(* ===== verification/Prelude.v ===== *)
(** * A verification development of the blog front end heriman22/blog_main

    The program is a Next.js site that renders blog posts fetched from a
    Sanity content store and keeps its page cache fresh through a webhook.
    Its parts, and how they interact:

    - the revalidation webhook ([src/app/api/revalidate/route.ts], [POST]):
      parses the request body, checks the [x-webhook-secret] header
      against [SANITY_WEBHOOK_SECRET], selects the paths to invalidate
      from the body's [_type] and [slug.current], and calls Next.js'
      [revalidatePath] on each of them; every exception becomes a 500;
    - the Next.js route cache that [revalidatePath] acts on, and the data
      cache behind [client.fetch(..., { next: { revalidate: 60 } })]
      (framework code);
    - the GROQ queries of the pages, evaluated by the content store;
    - the Portable Text component table
      ([src/app/components/PortableTextComponents.tsx]) that the
      [@portabletext/react] renderer dispatches to;
    - the listing page ([src/app/blog/page.tsx], [BlogPage]) and the
      detail page ([src/app/blog/[slug]/page.tsx], [generateMetadata],
      [PostPage]), which fetch documents, derive dates, image URLs and
      links, and hand the body to the renderer; the listing links to
      [/blog/<encodeURIComponent(slug)>] and the detail page decodes it;
      at build time [generateStaticParams] lists the raw slugs;
    - the configuration around them: the root layout and its title
      template ([src/app/layout.tsx]), the home page ([src/app/page.tsx]),
      the image hosts Next.js allows ([src/next.config.js]) and the
      content store client ([src/app/sanity/client.ts]).

    ** Files, in dependency order, and what their theorems show

    - [Prelude] (this file): the [blog_scope] notations, the [result]
      type of JavaScript exceptions, the state-and-exception monad [M]
      (with [m_catch] for [try]/[catch] and [m_map_err] where one
      component's exceptions cross another's code), the hint databases
      [blog] and [blog_simpl], and the generic lemmas on strings and
      [mapR] ([xs.map] with a callback that can throw).
    - [JsValue]: JSON values as [JSON.parse] builds them and the
      JavaScript operations the source applies to them: property access
      (last duplicate key wins, string indices and [length]), member
      access that throws on [null]/[undefined], optional chaining,
      strict equality, truthiness and the [ToString] of template literals
      and [encodeURIComponent], which throws a [TypeError] on a parsed
      object with its own [toString] member (ToPrimitive finds no
      callable method); [json_to_string_error] shows it throws nothing
      else.
    - [RouteCache]: the class [PathRevalidator] with its laws
      ([PathRevalidatorLaws]: the path becomes stale, other paths are
      untouched, idempotence, commutation), the loop [revalidate_all]
      over a list of paths, and an instance on a [gmap] of rendered pages.
    - [Revalidate]: [Module PathSelector] (lines 17-29 of [route.ts]; a
      refinement of the specification's [PathSet] for the event a body
      describes, the event itself being partial since printing the slug
      can throw, and each case of section 8, properties 1 and 2) and
      [Module Webhook] (the whole [POST] handler in [M] over the route
      cache: malformed bodies, wrong or missing secrets, [null] bodies,
      success, a slug whose printing throws, totality), proved against
      the [PathRevalidator] interface.
    - [PortableText]: the React element tree, every entry of the
      component table, and the renderer's dispatch ([Module Renderer],
      modelled from section 4.5 of the specification with the library's
      fallbacks behind the class [PortableTextFallbacks]); theorems on
      heading levels, the link target rule, the callout tone, images
      without an asset, the code language default, list grouping, and
      that one link without a string [href], in any text block or list
      item of a document, makes the whole document throw (every
      component of the table fails only with a [TypeError]).
    - [Groq]: the three queries of the pages as functions over a dataset
      in store order; the listing is a permutation of the documents of
      type ["post"] whose [publishedAt] is a string before [now()], and is
      strongly sorted by [publishedAt] descending; the single-post query
      is the first post with the slug; every slug of [ALL_POSTS_QUERY] is
      found again by the single-post query. The theorems spell the
      filters out rather than name the definitions they are about.
    - [FetchCache]: the data cache as timestamped entries with expiry on
      read and a round-trip counter; runs as a reachability relation over
      a clock that never goes back; property 7 of the specification
      (a repeated fetch within 60 seconds makes no round trip, and from
      the 60th second on it makes one again) and bounded staleness
      (every answer is the store's answer of the last 60 seconds), both
      stated with the literal window of the source; [groq_store]
      connects the store to [Groq].
    - [UriCodec]: [encodeURIComponent] and [decodeURIComponent]
      (ECMA-262 Encode and Decode, UTF-8 sequences checked against
      RFC 3629); decoding inverts encoding on every well-formed UTF-8
      string, and a trailing [%] always throws a [URIError]; the decoding
      loop terminates within its fuel. Both are ECMAScript built-ins,
      modelled from ECMA-262.
    - [BlogList]: the listing page over the posts as heap objects (so that
      [posts.indexOf(post)] compares references): priority of the first
      six thumbnails, the card per post (its link needs [slug.current]
      to print), the image fallback, and the whole page throwing on a
      post without a slug; the listing route
      with [getPosts] through the data cache; and the declared interface
      [Post] as a check ([Post_members]) under which the unchecked cast
      [as Post[]] is sound: an answer of that type never makes the route
      throw.
    - [PostPage]: one request as a state (React [cache] memo of [getPost]
      and the data cache): [generateMetadata] and [PostPage] read the
      same post, a missing post gives the not-found signal, a store
      failure, an image URL failure or a malformed slug makes the page
      throw, and a post without a date shows ["Invalid Date"];
      [generateStaticParams] composed with the page: a param without [%]
      renders its post, one ending in [%] makes the build throw; and the
      type [string[]] the build asserts of the query's answer holds
      exactly when every post's [slug.current] is a string or missing.
    - [SiteConfig]: [src/next.config.js] as a record with Next.js'
      [matchRemotePattern] (WHATWG URL parsing restricted to the URLs it
      leaves unchanged, picomatch globs for the path), and the options of
      [createClient] in [src/app/sanity/client.ts] from the environment.
    - [Site]: the root layout's metadata and Next.js' title template
      ([String.prototype.replace] with ECMA's GetSubstitution), the home
      page, the routes of the App Router, and the composition of the
      pages: the document titles, every image of the listing page is
      allowed by [next.config.js] (given the class [ImageUrlBuilderLaws]),
      and a card's link routes to a detail page that finds its post.
    - [SiteRun]: the deployed site as a state machine. Its state is the
      route cache and the data cache; its events are page requests and
      webhook calls; [step] serves a kept page or renders the route
      ([Home], [BlogPage_request], or [generateMetadata] then [PostPage]
      in one React [cache]) and runs [POST] on the route cache; [run]
      orders the events by a clock that never goes back. The invariant
      [site_inv] (the data cache holds the store's answers, every kept
      detail page shows the store's post for its segment, and the kept
      listing is [BlogPage] over a listing the store answered) holds in
      every run: a served page always shows its own path's content, and
      after the webhook the next request renders it again from data at
      most 60 seconds old, which can predate the webhook
      ([stale_after_webhook]).

    ** Bounds and fuel

    [decodeURIComponent s] runs [decode_fuel] with fuel
    [String.length s + 1]: every step consumes at least one character, and
    [decode_fuel_enough] shows that any larger fuel gives the same
    result, so the fuel never cuts a decoding short; [utf8_valid] uses
    the same bound. The other recursions are structural. Times are
    integers (seconds), and the cache window is the source's [60].

    ** Not modelled

    - The route cache is keyed by the path as requested: how Next.js
      normalises percent-encoded paths before [revalidatePath] matches
      them is not modelled, and the site-level theorems take slugs that
      are path segments decoding to themselves.
    - Whether [revalidatePath] also drops the fetched documents of the
      path: the specification leaves the data cache to the external
      layer, and the model keeps it.
    - The fonts of [next/font/google] are reached through their CSS
      variable class names, Section variables of [Site.Layout]; the font
      files themselves are not modelled.
    - Logging ([console.error]): output only.
    - Library code is reached through classes whose laws state what the
      code relies on: [PathRevalidator], [PortableTextFallbacks],
      [ImageUrlBuilder], [DateFormatter]; the route cache, the data cache
      and the content store are modelled from the specification.
    - Nested list levels of Portable Text are not modelled.
    - The data cache follows the specification's design (section 4.4
      and the design notes of section 9): an entry older than the window
      is refetched on read. Next.js itself answers such an entry once
      more while it refetches in the background (stale-while-revalidate);
      that extra stale answer is not modelled.

    ** Modelling choices

    - JSON numbers are modelled as integers ([Z]); the code never does
      arithmetic on them, it only prints them in a template literal.
    - Object prototype members (such as [constructor]) are not modelled
      as values: the keys the code reads are not among them. The one
      place where an own member shadows the prototype, [toString] under
      [ToString], is modelled.
    - Strings are Stdlib [string]s, i.e. byte strings: a JavaScript
      string is represented by its UTF-8 encoding, which is what
      [encodeURIComponent] escapes and JavaScript's [===] compares on the
      strings of this site.
    - The route parameter of the detail page is its declared type,
      [{ slug: string }]: the App Router passes the matched segment as a
      string, a contract of the framework.
    - TypeScript interfaces are records when they type a component's
      props ([MemoizedImageProps], [CodeBlockProps], [PostPageProps],
      the last one unused by the code) and boolean checks on JSON values
      when they type fetched data ([Post_members]). The [displayName]
      assignments of the memoised components only name them for the
      React developer tools and are not modelled. *)

From stdpp Require Export base list strings gmap.
From Stdlib Require Export String ZArith.

Declare Scope blog_scope.
Delimit Scope blog_scope with blog.
Open Scope blog_scope.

● EXERCISE DESCRIPTION:
Begin at the first line of the material and transcribe each line exactly. End with the line containing "- the configuration", and give nothing else.

● THE ANSWER:
(* ===== verification/Prelude.v ===== *)
(** * A verification development of the blog front end heriman22/blog_main

    The program is a Next.js site that renders blog posts fetched from a
    Sanity content store and keeps its page cache fresh through a webhook.
    Its parts, and how they interact:

    - the revalidation webhook ([src/app/api/revalidate/route.ts], [POST]):
      parses the request body, checks the [x-webhook-secret] header
      against [SANITY_WEBHOOK_SECRET], selects the paths to invalidate
      from the body's [_type] and [slug.current], and calls Next.js'
      [revalidatePath] on each of them; every exception becomes a 500;
    - the Next.js route cache that [revalidatePath] acts on, and the data
      cache behind [client.fetch(..., { next: { revalidate: 60 } })]
      (framework code);
    - the GROQ queries of the pages, evaluated by the content store;
    - the Portable Text component table
      ([src/app/components/PortableTextComponents.tsx]) that the
      [@portabletext/react] renderer dispatches to;
    - the listing page ([src/app/blog/page.tsx], [BlogPage]) and the
      detail page ([src/app/blog/[slug]/page.tsx], [generateMetadata],
      [PostPage]), which fetch documents, derive dates, image URLs and
      links, and hand the body to the renderer; the listing links to
      [/blog/<encodeURIComponent(slug)>] and the detail page decodes it;
      at build time [generateStaticParams] lists the raw slugs;
    - the configuration around them: the root layout and its title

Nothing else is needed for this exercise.